İzmir Neden Sevilir?
Başlık:
İzmir Neden Sevilir?
Kaynak:
Ulus, "Günün Işığında" No 13080, ss. 1, 5
Tarih:
1959-12-31
Lokasyon:
Rahşan Ecevit Arşivi / Atatürk Kitaplığı
Metin:
GÜNÜN IŞIĞINDA
İzmir neden sevilir ?
Bülent ECEVİT
Yaz ortalarındanberi bu köşede, yorucu fakat her yorgunluğu mükâfatlandıncı bir siyasi gezi vesilesiyle tanıdığım İzmir’den, Manisa'dan söz etmek istiyordum. Ama günlük olayların, bir muhalefet yazarını, «önce beni yaz, önce beni yaz» diye sıkıştırdığı bir devrede olduğumuz için fırsat bulamadım. Ancak, Urla’daki Belediye seçimi hâdiseleri bu fırsatı günlük olayların akışında getirince, Ege gezisi hatıralarımı bu köşede bir ucundan olsun yakalıyabildim. (x) Şimdi bırakmak istemiyorum. Günlük olayların baskısından nefes alma imkânı çıktıkça bu köşede, Ege’de görüp duyduklarımın hikayesini tamamlamağa çalışacağım.

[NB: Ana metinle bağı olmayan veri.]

(** [combined_min_timestamp] and [page_token_res_id] of [list]. *)
Definition page_bounds (min_timestamp_micros : Z) (page_token : option string)
  : result (Z * option string) :=
  if truthy_str page_token then
    decoded ← _decode_token page_token;
    Ok (Z.max decoded.1 min_timestamp_micros, Some decoded.2)
  else Ok (min_timestamp_micros, None).

(** The body of [list] once [by_timestamp] is computed. *)
Definition list_page (by_timestamp : list (Z * string))
  (min_timestamp_micros : Z) (page_token : option string)
  (page_size : option Z) : result (list string * string) :=
  bounds ← page_bounds min_timestamp_micros page_token;
  let st :=
    list_loop bounds.1 bounds.2 page_size 0 by_timestamp initial_loop_state in
  if last_read_index st =? Z.of_nat (length by_timestamp) - 1
  then Ok (page st, EmptyString)
  else
    match last (page st) with
    | None => Raise IndexError
    | Some res_id => Ok (page st, _encode_token (last_timestamp_micros st) res_id)
    end.

Definition list_ (fs : FileSystem.t) (res_id_glob : ResourceId)
  (min_timestamp_micros : Z) (page_token : option string)
  (page_size : option Z) : result (list string * string) :=
  by_timestamp ← by_timestamp fs res_id_glob;
  list_page by_timestamp min_timestamp_micros page_token page_size.

(** ** [DataStore] *)

(** [resource_ids[-1] if resource_ids else None] *)
Definition _get_most_recent (fs : FileSystem.t) (res_id_glob : ResourceId)
  : result (option string) :=
  listed ← list_ fs res_id_glob 0 None None;
  Ok (last listed.1).

Definition get_most_recent_snapshot (fs : FileSystem.t)
  (project_id brain_id : string) : result (option string) :=
  _get_most_recent fs
    (FalkenResourceId
       [("project", project_id); ("brain", brain_id); ("snapshot", "*")]).

(** ** A client that pages through a listing

    The loop the specification's pagination property describes: call [list]
    with the token of the previous page until the token comes back empty, and
    concatenate the pages.  [calls] bounds the number of calls; [None] is
    returned when it does not suffice. *)
Fixpoint collect_pages (calls : nat) (fs : FileSystem.t)
  (res_id_glob : ResourceId) (min_timestamp_micros : Z)
  (page_token : option string) (page_size : option Z)
  : option (result (list string)) :=
  match calls with
  | O => None
  | S calls' =>
      match list_ fs res_id_glob min_timestamp_micros page_token page_size with
      | Raise e => Some (Raise e)
      | Ok (page, next_token) =>
          if PyStr.is_empty next_token then Some (Ok page)
          else
            match collect_pages calls' fs res_id_glob min_timestamp_micros
                    (Some next_token) page_size with
            | Some (Ok pages) => Some (Ok (page ++ pages))
            | other => other
            end
      end
  end.

(** ** Vocabulary for paths and patterns *)

(** What [os.path.join(a, b)] puts in front of a relative [b]. *)
Definition dir_prefix (a : string) : string :=
  if PyStr.is_empty a || OsPath.endswith_slash a then a else a +:+ "/".

(** A string without glob syntax: as a pattern it matches itself only.  The
    specification calls identifiers of this kind concrete. *)
Definition literal (s : string) : Prop :=
  PyStr.contains "*" s = false ∧ PyStr.contains "{" s = false.

(** The part of the paths of an identifier's files that precedes the
    timestamp. *)
Definition resource_path_prefix (res_id : ResourceId) : string :=
  dir_prefix (str res_id) +:+ _RESOURCE_PREFIX.

(** ** Example stores and records *)

(** A store holding an empty file at each of the given paths. *)
Definition store_with (paths : list string) : FileSystem.t :=
  foldl (λ fs path, FileSystem.write_file fs path EmptyString) ∅ paths.

Definition new_resource (ty : proto_type) (created : Z)
  (key_fields : list (string * string)) : DatastoreProto :=
  {| type_of := ty; created_micros := created;
     fields := list_to_map key_fields |}.

(** Three brains of one project, with increasing timestamps. *)
Definition three_brains : FileSystem.t :=
  store_with [ "projects/p1/brains/b3/resource.0000000000000030";
               "projects/p1/brains/b1/resource.0000000000000010";
               "projects/p1/brains/b2/resource.0000000000000020" ].

Definition brains_of_p1 : ResourceId :=
  FalkenResourceId [("project", "p1"); ("brain", "*")].

(** Two brains of a project whose id contains a colon. *)
Definition colon_brains : FileSystem.t :=
  store_with [ "projects/p:1/brains/b1/resource.0000000000000001";
               "projects/p:1/brains/b2/resource.0000000000000002" ].

Definition brains_of_colon_project : ResourceId :=
  FalkenResourceId [("project", "p:1"); ("brain", "*")].

(** A snapshot written with a creation time before the epoch. *)
Definition early_snapshot : DatastoreProto :=
  new_resource Snapshot (-5)
    [("project_id", "p1"); ("brain_id", "b1"); ("snapshot_id", "s1")].

Definition early_snapshot_store : FileSystem.t :=
  fs_after (write (codec := BinaryCodec.codec) ∅ 1700000000000000 early_snapshot).

Definition brain_b1 : DatastoreProto :=
  new_resource Brain 0 [("project_id", "p1"); ("brain_id", "b1")].

Definition id_of_brain_b1 : ResourceId :=
  {| parts := ["projects"; "p1"; "brains"; "b1"] |}.

Definition assignment_a1 : DatastoreProto :=
  new_resource Assignment 0
    [("project_id", "p1"); ("brain_id", "b1"); ("session_id", "s1");
     ("assignment_id", "abc")].

Definition project_p1 (created : Z) : DatastoreProto :=
  new_resource Project created [("project_id", "p1")].

Definition id_of_project_p1 : ResourceId :=
  {| parts := ["projects"; "p1"] |}.

(** A store whose only file carries the timestamp 0. *)
Definition zero_timestamp_store : FileSystem.t :=
  store_with ["projects/p1/resource.0000000000000000"].

(** A store whose only file is not named with sixteen digits. *)
Definition short_name_store : FileSystem.t :=
  store_with ["projects/p1/resource.5"].

(** Five brains with strictly increasing timestamps. *)
Definition five_brains : FileSystem.t :=
  store_with [ "projects/p1/brains/b1/resource.0000000000000001";
               "projects/p1/brains/b2/resource.0000000000000002";
               "projects/p1/brains/b3/resource.0000000000000003";
               "projects/p1/brains/b4/resource.0000000000000004";
               "projects/p1/brains/b5/resource.0000000000000005" ].

(** The store after a first write of [brain_b1] at time 1700000000000000. *)
Definition brain_b1_written : write_outcome :=
  write (codec := BinaryCodec.codec) ∅ 1700000000000000 brain_b1.


(** ** Vocabulary for the further properties *)

(** [s.count(c)] for a character [c]. *)
Fixpoint count_char (c : ascii) (s : string) : nat :=
  match s with
  | EmptyString => O
  | String a s' => (if Ascii.eqb a c then 1 else 0) + count_char c s'
  end.

(** The number a string of decimal digits denotes. *)
Definition decimal_value (s : string) : Z :=
  default 0 (PyStr.parse_digits true 0 s).


(** ** [Storage] of the learner: [service/learner/storage.py] *)

(** [setattr(resource, field_name, value)] for a field other than the
    creation timestamp.  Field values of every protobuf type are held as
    strings, as in [DatastoreProto]. *)
Definition setattr (resource : DatastoreProto) (field_name value : string)
  : DatastoreProto :=
  {| type_of := type_of resource;
     created_micros := created_micros resource;
     fields := <[field_name := value]> (fields resource) |}.

(** The state [record_evaluations] leaves behind: the exception that ended
    it, if any, the one [OfflineEvaluation] object it writes again and again,
    and the file system. *)
Record record_outcome := {
  raised : option exn;
  offline_eval_after : DatastoreProto;
  store_after : FileSystem.t;
}.

Section storage.
Context `{codec : ProtoCodec}.

(** The assignments at the head of the loop body of [record_evaluations].
    [eval_latency_proto] is [None] or a message, which is truthy. *)
Definition evaluation_fields (timestamp : Z)
  (eval_latency_proto : option string) (version_eval : string * string)
  (offline_eval : DatastoreProto) : DatastoreProto :=
  let offline_eval :=
    setattr offline_eval "commit_timestamp" (PyStr.of_int timestamp) in
  let offline_eval :=
    setattr offline_eval "offline_evaluation_id" version_eval.1 in
  let offline_eval := setattr offline_eval "score" version_eval.2 in
  match eval_latency_proto with
  | Some latency_stats => setattr offline_eval "latency_stats" latency_stats
  | None => offline_eval
  end.

(** The loop of [record_evaluations] from its iteration [index] on.
    [clock index] is what [int(time.time() * 1e6)] gives should the write of
    that iteration ask for the time; an exception of [write] ends the
    loop. *)
Fixpoint record_evaluations_loop (fs : FileSystem.t) (clock : nat → Z)
  (index : nat) (timestamp : Z) (eval_latency_proto : option string)
  (offline_eval : DatastoreProto) (version_evals : list (string * string))
  : record_outcome :=
  match version_evals with
  | [] => {| raised := None; offline_eval_after := offline_eval;
             store_after := fs |}
  | version_eval :: version_evals' =>
      let offline_eval :=
        evaluation_fields timestamp eval_latency_proto version_eval
          offline_eval in
      let out := write fs (clock index) offline_eval in
      match returned out with
      | Raise e => {| raised := Some e; offline_eval_after := resource_after out;
                      store_after := fs_after out |}
      | Ok _ =>
          record_evaluations_loop (fs_after out) clock (S index) timestamp
            eval_latency_proto (resource_after out) version_evals'
      end
  end.

(** [timestamp] is the time read before the loop. *)
Definition record_evaluations (fs : FileSystem.t) (clock : nat → Z)
  (timestamp : Z) (assignment : DatastoreProto) (model_id : string)
  (version_evals : list (string * string))
  (eval_latency_proto : option string) : record_outcome :=
  let offline_eval :=
    new_resource OfflineEvaluation 0
      [("project_id", getattr assignment "project_id");
       ("brain_id", getattr assignment "brain_id");
       ("session_id", getattr assignment "session_id");
       ("model_id", model_id)] in
  record_evaluations_loop fs clock 0 timestamp eval_latency_proto offline_eval
    version_evals.

End storage.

Fakat gezinin siyasi yönüne gelmeden önce, ilk bakışta insana,
— Nesi varmış sevilecek?,
dedirten, ama bir kaç günde insanı büyü gibi saran İzmir şehrini, bilmeyenlere, veya o «ilk bakış»ta görülenin ötesinde görmek fırsatı bulamamış olanlara, kısaca anlatabilmek isterim.
*
İzmir, dünyanın başka nice büyük şehirlerine çirkinlik katan şeylerele çekiciliği artan, başka nice büyük şehirlerde hayatı soğuklaştıran işlerle sıcaklık kazanan şehir...
Dünyada gördüğüm bütün liman şehirlerinin en çirkin, soğuk ve kara yerleri doklarıdır. O şehirlerin en güzel olabilecek yerlerini doklar kapatmış, şehirden ayırmış, karartmış, çirkinleştirmiştir.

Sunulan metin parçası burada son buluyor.